It’s not a politically correct statement, but, sometimes, clients are tough to like. Yes, counselors are supposed to remain professional at all times and practice unconditional positive regard. But they are also human, and fending off creeping feelings of “dislike” can be a challenge, especially when clients espouse racist, misogynistic or homophobic beliefs; have abrasive personalities; or simply remind counselors of someone in their own lives whom they find difficult to be around. So the question becomes, how do counselors handle that reality?

Tamara Suttle is a licensed professional counselor (LPC) in Castle Rock, Colorado, with more than 30 years of experience in mental health. She also runs a business in which she provides supervision, consultation, private practice coaching and counseling for other therapists. In her Branding-Images_Difficultopinion, most counselor education programs and the counseling profession itself don’t do enough to prepare future clinicians for those instances when they will experience negative feelings toward a client. In truth, she says, it’s a bit of a taboo topic.

“If your professors don’t talk about these things and our clinical supervisors don’t talk about these things and our colleagues and our friends and our bosses and our professional associations don’t talk about these things, then we learn pretty quickly that we aren’t supposed to talk about these things or even experience these things,” says Suttle, a member of the American Counseling Association.

But in reality, all counselors experience discomfort with and dislike of a client at some point in their careers, says Keith Myers, an LPC and ACA member in the Atlanta metro area. “If someone tells you that it does not [happen], they’re not being honest with themselves,” he says. “We are counselors who also happen to be human beings.”

Digging deeper

The key is being able to set aside and even learn from those negative feelings when they pop up, Suttle says. To do that, counselors need to discern what is truly at the root of those feelings.

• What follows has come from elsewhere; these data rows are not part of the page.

Lemma alerts_generated_fields (reading : WeatherReading.t) (c : clock)
    (s : WeatherMonitoringAgent) (alerts : list WeatherAlert.t) :
  alerts_generated float_str reading c s = Some alerts ->
  NoDup (WeatherAlert.alert_type <$> alerts) /\
  (length alerts <= 5)%nat /\
  Forall (fun alert =>
            WeatherAlert.alert_type alert ∈ alert_categories /\
            WeatherAlert.timestamp alert = WeatherReading.timestamp reading /\
            WeatherAlert.severity alert ∈ ["medium"; "high"; "extreme"])
         alerts.
Proof.
  intros Hgen.
  destruct (alerts_generated_slots reading c s alerts Hgen)
    as (t & p & w & v & u & -> & Ht & Hp & Hw & Hv & Hu).
  assert (Forall (fun alert =>
            WeatherAlert.alert_type alert = "temperature" /\
            WeatherAlert.timestamp alert = WeatherReading.timestamp reading /\
            WeatherAlert.severity alert ∈ ["high"; "extreme"]) t) as Ft.
  { destruct Ht as [->|[ty ->]]; [constructor|].
    constructor; [apply create_temperature_alert_fields | constructor]. }
  assert (Forall (fun alert =>
            WeatherAlert.alert_type alert = "precipitation" /\
            WeatherAlert.timestamp alert = WeatherReading.timestamp reading /\
            WeatherAlert.severity alert ∈ ["high"; "extreme"]) p) as Fp.
  { destruct Hp as [->|[ty ->]]; [constructor|].
    constructor; [apply create_precipitation_alert_fields | constructor]. }
  assert (Forall (fun alert =>
            WeatherAlert.alert_type alert = "wind" /\
            WeatherAlert.timestamp alert = WeatherReading.timestamp reading /\
            WeatherAlert.severity alert ∈ ["high"; "extreme"]) w) as Fw.
  { destruct Hw as [->|[ty ->]]; [constructor|].
    constructor; [apply create_wind_alert_fields | constructor]. }
  assert (Forall (fun alert =>
            WeatherAlert.alert_type alert = "visibility" /\
            WeatherAlert.timestamp alert = WeatherReading.timestamp reading /\
            WeatherAlert.severity alert = "medium") v) as Fv.
  { destruct Hv as [->| ->]; by repeat constructor. }
  assert (Forall (fun alert =>
            WeatherAlert.alert_type alert = "uv" /\
            WeatherAlert.timestamp alert = WeatherReading.timestamp reading /\
            WeatherAlert.severity alert = "medium") u) as Fu.
  { destruct Hu as [->| ->]; by repeat constructor. }
  assert (length t <= 1 /\ length p <= 1 /\ length w <= 1 /\ length v <= 1
          /\ length u <= 1)%nat as (Lt & Lp & Lw & Lv & Lu).
  { destruct Ht as [->|[? ->]], Hp as [->|[? ->]], Hw as [->|[? ->]],
      Hv as [->| ->], Hu as [->| ->]; cbn; lia. }
  split; [|split].
  - rewrite !fmap_app.
    assert (forall (l : list WeatherAlert.t) (ty : string) (P : WeatherAlert.t -> Prop),
              (length l <= 1)%nat ->
              Forall (fun alert => WeatherAlert.alert_type alert = ty /\ P alert) l ->
              WeatherAlert.alert_type <$> l = [] \/ WeatherAlert.alert_type <$> l = [ty])
      as Hslot.
    { intros [|a [|b l]] ty P Hlen Hall; cbn in *; [by left| |lia].
      right. apply Forall_cons in Hall as [[-> _] _]. done. }
    destruct (Hslot t _ _ Lt Ft) as [-> | ->], (Hslot p _ _ Lp Fp) as [-> | ->],
      (Hslot w _ _ Lw Fw) as [-> | ->], (Hslot v _ _ Lv Fv) as [-> | ->],
      (Hslot u _ _ Lu Fu) as [-> | ->];
      apply (bool_decide_unpack _); vm_compute; reflexivity.
  - rewrite !length_app. lia.
  - rewrite !Forall_app. unfold alert_categories. repeat split.
    + eapply Forall_impl; [exact Ft|]. intros a (-> & ? & ?). set_solver.
    + eapply Forall_impl; [exact Fp|]. intros a (-> & ? & ?). set_solver.
    + eapply Forall_impl; [exact Fw|]. intros a (-> & ? & ?). set_solver.
    + eapply Forall_impl; [exact Fv|]. intros a (-> & ? & ->). set_solver.
    + eapply Forall_impl; [exact Fu|]. intros a (-> & ? & ->). set_solver.
Qed.

(** X4.  One evaluation of a reading generates at most one alert per
    category (the extreme and the high or heavy alert of a category
    never fire together), so at most five alerts; every alert carries
    the timestamp of the reading, and its severity is medium, high or
    extreme. *)
Theorem one_alert_per_category (reading : WeatherReading.t) (c : clock)
    (s : WeatherMonitoringAgent) :
  thresholds_numeric s ->
  exists alerts,
    alerts_generated float_str reading c s = Some alerts /\
    NoDup (WeatherAlert.alert_type <$> alerts) /\
    (length alerts <= 5)%nat /\
    Forall (fun alert =>
              WeatherAlert.alert_type alert ∈ alert_categories /\
              WeatherAlert.timestamp alert = WeatherReading.timestamp reading /\
              WeatherAlert.severity alert ∈ ["medium"; "high"; "extreme"])
           alerts.
Proof.
  intros H. destruct (alerts_generated_total float_str reading c s H) as [alerts Hgen].
  exists alerts. split; [done|]. exact (alerts_generated_fields reading c s alerts Hgen).
Qed.

Lemma broadcast_weather_alerts_outbox (c : clock) (alerts : list WeatherAlert.t) :
  forall s : WeatherMonitoringAgent,
    exists msgs,
      outbox (foldl (fun s alert =>
                       _broadcast_weather_alert alert c
                         (set_active_alerts (active_alerts s ++ [alert]) s))
                    s alerts)
      = outbox s ++ msgs /\
      Forall2 (fun m alert =>
                 CrossLanguageMessage.type m = "weather_alert" /\
                 CrossLanguageMessage.destination m = BaseAgent.broadcast /\
                 alert_of m = Some (VDict (WeatherAlert.to_dict alert)) /\
                 priority_of m = Some (VStr "high"))
              msgs alerts.
Proof.
  induction alerts as [|alert alerts IH]; intros s.
  - exists []. split; [by rewrite app_nil_r | constructor].
  - cbn [foldl].
    destruct (IH (_broadcast_weather_alert alert c
                    (set_active_alerts (active_alerts s ++ [alert]) s)))
      as (msgs & -> & Hall).
    eexists (_ :: msgs). split.
    + cbn. rewrite <- app_assoc. reflexivity.
    + constructor; [|done]. by repeat split.
Qed.

(** X5.  Every alert that an evaluation generates is broadcast once, in
    the order of the categories, as a [weather_alert] message of high
    priority that carries the alert, and nothing else is sent; the
    generated alerts join the active list before it is purged, so an
    alert for a reading that is six hours old or older is broadcast and
    dropped at once. *)
Theorem generated_alerts_are_broadcast (reading : WeatherReading.t) (c : clock)
    (s : WeatherMonitoringAgent) (alerts : list WeatherAlert.t) :
  alerts_generated float_str reading c s = Some alerts ->
  exists s' msgs,
    _check_weather_alerts float_str reading c s = Some s' /\
    outbox s' = outbox s ++ msgs /\
    Forall2 (fun m alert =>
               CrossLanguageMessage.type m = "weather_alert" /\
               CrossLanguageMessage.destination m = BaseAgent.broadcast /\
               alert_of m = Some (VDict (WeatherAlert.to_dict alert)) /\
               priority_of m = Some (VStr "high"))
            msgs alerts /\
    active_alerts s' = purge c (active_alerts s ++ alerts) /\
    ((WeatherReading.timestamp reading <= now c - hours 6)%Z ->
     forall alert, alert ∈ alerts -> alert ∉ active_alerts s').
Proof.
  intros Hgen.
  destruct (broadcast_weather_alerts_outbox c alerts s) as (msgs & Hout & Hall).
  destruct (broadcast_weather_alerts_fold c alerts s) as [Hactive _]. cbn zeta in Hactive.
  unfold _check_weather_alerts. rewrite Hgen. cbn [mbind option_bind].
  eexists _, msgs. split; [reflexivity|]. split; [exact Hout|].
  split; [done|]. cbn [active_alerts set_active_alerts]. rewrite Hactive.
  split; [done|].
  intros Hold alert Hin. unfold purge, cutoff_time.
  intros Hin'. apply list_elem_of_filter in Hin' as [Hnew _].
  assert (WeatherAlert.timestamp alert = WeatherReading.timestamp reading) as Hts.
  { destruct (alerts_generated_fields reading c s alerts Hgen) as (_ & _ & Hall').
    rewrite Forall_forall in Hall'. by destruct (Hall' alert Hin) as (_ & ? & _). }
  lia.
Qed.

End AlertEngineMore.

Lemma generated_alerts_are_broadcast_witness :
  exists s' msgs,
    _check_weather_alerts plain_float_str hot_reading two_pm simulated_agent = Some s' /\
    outbox s' = outbox simulated_agent ++ msgs /\ length msgs = 2%nat.
Proof.
  destruct (generated_alerts_are_broadcast plain_float_str hot_reading two_pm
              simulated_agent _ eq_refl) as (s' & msgs & Hs' & Hout & Hall & _).
  exists s', msgs. split; [done|]. split; [done|].
  by apply Forall2_length in Hall.
Defined.

Lemma one_alert_per_category_witness :
  exists alerts,
    alerts_generated plain_float_str hot_reading two_pm simulated_agent = Some alerts /\
    NoDup (WeatherAlert.alert_type <$> alerts).
Proof.
  destruct (one_alert_per_category plain_float_str hot_reading two_pm simulated_agent
              (default_thresholds_numeric simulated_agent eq_refl))
    as (alerts & Hgen & Hnodup & _).
  by exists alerts.
Defined.

(** ** The history and the monitoring cycle *)

Lemma same_but_alerts_refl (s : WeatherMonitoringAgent) : same_but_alerts s s.
Proof. by repeat split. Qed.

Lemma same_but_alerts_trans (s1 s2 s3 : WeatherMonitoringAgent) :
  same_but_alerts s1 s2 -> same_but_alerts s2 s3 -> same_but_alerts s1 s3.
Proof.
  unfold same_but_alerts. intros H1 H2. destruct_and!. repeat split; congruence.
Qed.

Lemma broadcast_noaa_alerts_same (alerts : list NOAAAlert.t) (c : clock) :
  forall s : WeatherMonitoringAgent,
    same_but_alerts s (foldl (fun s alert => _broadcast_noaa_alert alert c s) s alerts) /\
    active_alerts (foldl (fun s alert => _broadcast_noaa_alert alert c s) s alerts)
    = active_alerts s.
Proof.
  induction alerts as [|alert alerts IH]; intros s; [by repeat split|].
  cbn [foldl]. destruct (IH (_broadcast_noaa_alert alert c s)) as [Hsame Hactive].
  split; [|by rewrite Hactive].
  eapply same_but_alerts_trans; [|exact Hsame]. by repeat split.
Qed.

Lemma check_noaa_alerts_same (poll : option (list NOAAAlert.t)) (c : clock)
    (s : WeatherMonitoringAgent) :
  same_but_alerts s (_check_noaa_alerts poll c s) /\
  active_alerts (_check_noaa_alerts poll c s) = active_alerts s.
Proof.
  unfold _check_noaa_alerts. destruct (negb _); [by repeat split|].
  destruct poll as [current|]; [|by repeat split].
  destruct (broadcast_noaa_alerts_same (new_alerts (noaa_alerts s) current) c
              (set_noaa_alerts current s)) as [Hsame Hactive].
  split; [|by rewrite Hactive].
  eapply same_but_alerts_trans; [|exact Hsame]. by repeat split.
Qed.

Lemma broadcast_weather_alerts_same (c : clock) (alerts : list WeatherAlert.t) :
  forall s : WeatherMonitoringAgent,
    let s' :=
      foldl (fun s alert =>
               _broadcast_weather_alert alert c
                 (set_active_alerts (active_alerts s ++ [alert]) s))
            s alerts in
    same_but_alerts s s' /\ noaa_alerts s' = noaa_alerts s.
Proof.
  induction alerts as [|alert alerts IH]; intros s; [by repeat split|].
  cbn [foldl]. cbn zeta in *.
  destruct (IH (_broadcast_weather_alert alert c
                  (set_active_alerts (active_alerts s ++ [alert]) s))) as [Hsame Hnoaa].
  split; [|by rewrite Hnoaa].
  eapply same_but_alerts_trans; [|exact Hsame]. by repeat split.
Qed.

Lemma check_weather_alerts_same (float_str : Q -> string) (reading : WeatherReading.t)
    (c : clock) (s s' : WeatherMonitoringAgent) :
  _check_weather_alerts float_str reading c s = Some s' ->
  same_but_alerts s s' /\ noaa_alerts s' = noaa_alerts s.
Proof.
  unfold _check_weather_alerts.
  destruct (alerts_generated _ _ _ _) as [alerts|]; [|done].
  cbn [mbind option_bind]. intros [= <-].
  destruct (broadcast_weather_alerts_same c alerts s) as [Hsame Hnoaa]. cbn zeta in *.
  split; [|by rewrite <- Hnoaa].
  eapply same_but_alerts_trans; [exact Hsame|]. by repeat split.
Qed.

Lemma append_reading_data (reading : WeatherReading.t) (s : WeatherMonitoringAgent) :
  weather_data (append_reading reading s)
  = drop (length (weather_data s) + 1 - 168) (weather_data s ++ [reading]).
Proof.
  unfold append_reading. cbn [weather_data set_weather_data].
  rewrite length_app. cbn [length].
  destruct (Nat.ltb_spec 168 (length (weather_data s) + 1)) as [H|H]; [reflexivity|].
  replace (length (weather_data s) + 1 - 168)%nat with 0%nat by lia. reflexivity.
Qed.

Lemma append_reading_last (reading : WeatherReading.t) (s : WeatherMonitoringAgent) :
  last (weather_data (append_reading reading s)) = Some reading.
Proof.
  rewrite append_reading_data. rewrite drop_app_le by lia. by rewrite last_snoc.
Qed.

Lauren Ostrowski, an LPC at a group private practice who also works at a community mental health agency in Pottstown, Pennsylvania, agrees. “To me, what is far more common [than fully disliking a client] is working with clients who do things or have traits that I don’t like,” says Ostrowski, a member of ACA. “Even if I feel like I have a client I don’t like at all, I make it a point to figure out what it is they are doing or saying that I don’t like. Then I figure out whether the problem is really me — [making] a value judgment perhaps — or whether they are doing something in session that also affects their everyday life that they are motivated to change.”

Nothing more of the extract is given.